Les principaux coupables sont Agatha et Mbenda. Mais c'est le cas de ce dernier qui est le plus marquant. Car en plus du fait qu'il soit le personnage principal et le narrateur, les paradoxes que dégagent son être et son faire, donnent à l'oeuvre tout son sens. Le premier dérive de l'inadéquation entre ses actions et la signification de son nom. « Mbenda » signifie « La Loi ». Ainsi on se serait attendu que ce personnage incarne l'honnêteté, la justice et le respect de la norme, fort du principe de corrélation qui doit exister entre le nom et la destinée. Balzac commente ainsi ce principe :

« Il [existe] une certaine harmonie entre la personne et le nom. [...] Je ne voudrais pas prendre sur moi d'affirmer que les noms n'exercent aucune influence sur la destinée. Entre le fait de la vie et les noms des hommes, il est de secrètes et d'inexplicables concordances [...] visibles qui surprennent... »62.

Or Mbenda se distingue plutôt par son hypocrisie, sa désobéissance, son anticonformisme et son anti-loyalisme.

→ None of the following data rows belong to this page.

(* ===== verification/_CoqProject ===== *)
-Q . S2P
Prelude.v
RustStr.v
Utf8.v
Storage.v
Protocol.v
TextSim.v
MemoryTypes.v
MemoryStore.v
MemorySpec.v
MemoryRefine.v
MemoryInv.v
MemoryProps.v
Curator.v
Extraction.v
Session.v
Cron.v
Approvals.v
IterationBudget.v
Patch.v
Truncation.v
Json.v
ProviderRequest.v
ProviderPolicy.v
ProviderClient.v
ProviderProps.v
ProviderCatalog.v
Sse.v
Harness.v
ErrorClassify.v
SelfCorrect.v
ToolInput.v
ToolRegistry.v
Verify.v
Prompts.v
Recall.v
FileSystem.v
Workspace.v
FileTools.v
Pipeline.v
Shell.v
Terminal.v
Background.v
Commands.v
Checks.v
Notes.v
CleanTree.v
Skills.v
SkillText.v
SkillProps.v
CloudTypes.v
CloudStores.v
CloudRoutes.v
CloudIsolation.v
CloudGate.v
CloudSpec.v
CloudRefine.v
CloudProps.v
CloudDirectory.v
CloudReview.v
Turn.v
TurnFrame.v
TurnProps.v
TurnBounds.v
CliSettings.v
CliSession.v
CliAgent.v
TuiState.v
TuiOverlay.v
TuiUpdate.v
TuiProps.v
Capability.v
WireHttp.v
WireChat.v
WireChatProps.v
WireAnthropic.v
WireAnthropicProps.v
WireGemini.v
WireBedrock.v
WireBedrockProps.v
WireProps.v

Le deuxième contraste se dégage du noeud et du dénouement de l'intrigue. La lecture de l'oeuvre à travers les approches susdites, donne à constater que malgré le caractère homo- et intra-diégétique du narrateur, la subjectivité de ses opinions ne domine pas, ni n'épouse celle de l'auteur. La preuve, en tant que créateur de son intrigue, ce dernier a voulu que le parcours de

62- Glaudes, Pierre et Reuter, Yves, Op.Cit., PP. 62-63.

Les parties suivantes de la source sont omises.